O ministro André Mendonça, do STF (Supremo Tribunal Federal), determinou  o fechamento da sala-cofre da CPMI (Comissão Parlamentar Mista de Inquérito) do INSS, que contém dados da investigação contra o ex-banqueiro Daniel Vorcaro. Segundo o analista Política da CNN Matheus Teixeira, essa decisão foi tomada para evitar que se repita o desgaste de vazamentos de mensagens pessoais do dono do Banco Master.

Segundo o analista, parlamentares que tiveram acesso ao local relataram que na sala-cofre havia mais intimidade do que provas realmente relevantes para o processo do dono do Banco Master.

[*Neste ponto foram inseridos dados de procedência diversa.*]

(* ===== verification/Registry.v ===== *)
(** * pkg/contract: the metric registry

    The [registry] of metrics.go, entry by entry, in the sections the source
    groups it in, and the functions over it: [Lookup], [AggregationFor],
    [CombinationFor], [SafeToThresholdOn], [MayBeUnmeasurable], [UnitOf] and
    [ValidateMetricName]. *)

From S2P Require Import Prelude GoStrings GoFloat Contract.
From Stdlib Require Import Ascii.
Open Scope stdpp_scope.

(** Interconnect and collective bandwidth (metrics.go, lines 302-378). *)
Definition registry_interconnect : list (str * Metric) :=
  [("bandwidthGbps",
    MkMetric "bandwidthGbps" UnitGigabitsPerSecond
      "raw RDMA write throughput on a link, as reported by ib_write_bw"
      ThresholdUseAcceptance AggMin CombineMin false);
   ("tcpThroughputGbps",
    MkMetric "tcpThroughputGbps" UnitGigabitsPerSecond
      "TCP throughput between two nodes, as reported by iperf3. Deliberately NOT bandwidthGbps: that is an RDMA verbs measurement and this is a kernel-stack one over a different path, and a profile running both would otherwise have the second silently overwrite the first — which is exactly the comparison the test exists to enable"
      ThresholdUseAcceptance AggMin CombineMin false);
   ("minBandwidthGbps",
    MkMetric "minBandwidthGbps" UnitGigabitsPerSecond
      "the WORST window of a fabric soak. The figure a link is accepted on: a soak that averaged fine and spent ninety seconds at a third of line rate has found a marginal optic, and the mean hides it completely"
      ThresholdUseAcceptance AggMin CombineMin false);
   ("meanBandwidthGbps",
    MkMetric "meanBandwidthGbps" UnitGigabitsPerSecond
      "mean across a fabric soak's windows. Evidence: its distance from minBandwidthGbps is what says whether a link is steadily slow or intermittently bad, which are different repairs"
      ThresholdUseEvidence AggLast CombineUnclassified false);
   ("p1BandwidthGbps",
    MkMetric "p1BandwidthGbps" UnitGigabitsPerSecond
      "1st percentile across a fabric soak's windows, nearest-rank. On a long soak a better floor than the single minimum, which one scheduling hiccup can drag down"
      ThresholdUseAcceptance AggMin CombineUnclassified false);
   ("bandwidthStdDevGbps",
    MkMetric "bandwidthStdDevGbps" UnitGigabitsPerSecond
      "spread across a fabric soak's windows. A flapping link and a steadily slow one both have a low minimum; only the flapping one has a wide spread, and telling them apart decides whether an optic or a cable budget is at fault"
      ThresholdUseEvidence AggMax CombineUnclassified false);
   ("peakBandwidthGbps",
    MkMetric "peakBandwidthGbps" UnitGigabitsPerSecond
      "best single-iteration RDMA write throughput on a link; the average (bandwidthGbps) is the figure a link is accepted on, since one good iteration does not survive a marginal cable"
      ThresholdUseAcceptance AggMin CombineUnclassified false);
   ("busBandwidthGBs",
    MkMetric "busBandwidthGBs" UnitGigabytesPerSecond
      "NCCL bus bandwidth: algorithm bandwidth scaled by the collective's communication pattern. NAMED THE SAME AT EVERY SCOPE AND FOR EVERY COLLECTIVE (Pair's cross-node all-reduce, Group's, and Node's intra-node all-reduce/allgather/reducescatter/alltoall), a deliberate decision against the registry's own 'two differently-obtained figures under one name' rule: it is warranted here because the SAME nccl-tests formula computes it in every case (busBandwidth(algbw, nranks) is one function, reused, not reimplemented per scope), Scope on the TestResult already discriminates a link's number from a collective's, and a threshold is written per BurnInTest rather than globally on the metric name — so nothing ever compares a Node-scope reading against a Pair-scope gate by accident. Contrast throughputTflops vs sustainedThroughputTflops, which stayed separate because they are measured by different PROTOCOLS on the same part; this is one protocol run in more places"
      ThresholdUseAcceptance AggMin CombineCollective false);
   ("algBandwidthGBs",
    MkMetric "algBandwidthGBs" UnitGigabytesPerSecond
      "NCCL algorithm bandwidth: message size over collective time, with no scaling for the communication pattern; unlike busBandwidthGBs it is not comparable across collectives or rank counts on its own — busBandwidthGBs is. Shares its name across scopes and collectives for the same reason busBandwidthGBs does; see that entry"
      ThresholdUseAcceptance AggMin CombineCollective false);
   ("ranks",
    MkMetric "ranks" UnitNone
      "how many ranks joined this collective. At Node scope this is the device count ncclCommInitAll actually used, printed so a fleet reading busBandwidthGBs from an intra-node run can tell an 8-GPU result from a 2-GPU one without cross-referencing the node's inventory. Evidence, not a gate: whether the count is what a profile expects is a plan-time or topology question, not this metric's job"
      ThresholdUseEvidence AggLast CombineUnclassified false)].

A medida do minsitro surge após críticas ao vazamento de mensagens pessoais trocadas entre o dono do Banco Master e sua ex-namorada, Martha Graeff, e geraram questionamentos sobre a condução do processo.

“Havia um risco de um novo vazamento de intimidades tanto de Vorcaro quanto de pessoas ligadas a ele, como familiares. Isso geraria um desgaste e Mendonça quis evitar”, diz Teixeira.

Críticas à exposição de dados pessoais

O analista de Polítca da CNN destaca que o ministro Gilmar Mendes, decano do STF, chegou a classificar o vazamento anterior como uma “barbárie institucional”, indicando preocupação com a exposição desnecessária de conversas íntimas que não contribuem para as investigações.

Na decisão, Mendonça foi enfático ao determinar que o fechamento da sala-cofre fosse realizado “com muita urgência”, demonstrando preocupação com possíveis novos vazamentos.

“O ministro indicou que cabe à Polícia Federal fazer o encaminhamento apenas dos dados condizentes com as investigações da CPMI, evitando a exposição de intimidades que possam criar espaço para nulidades processuais”, diz Teixeira.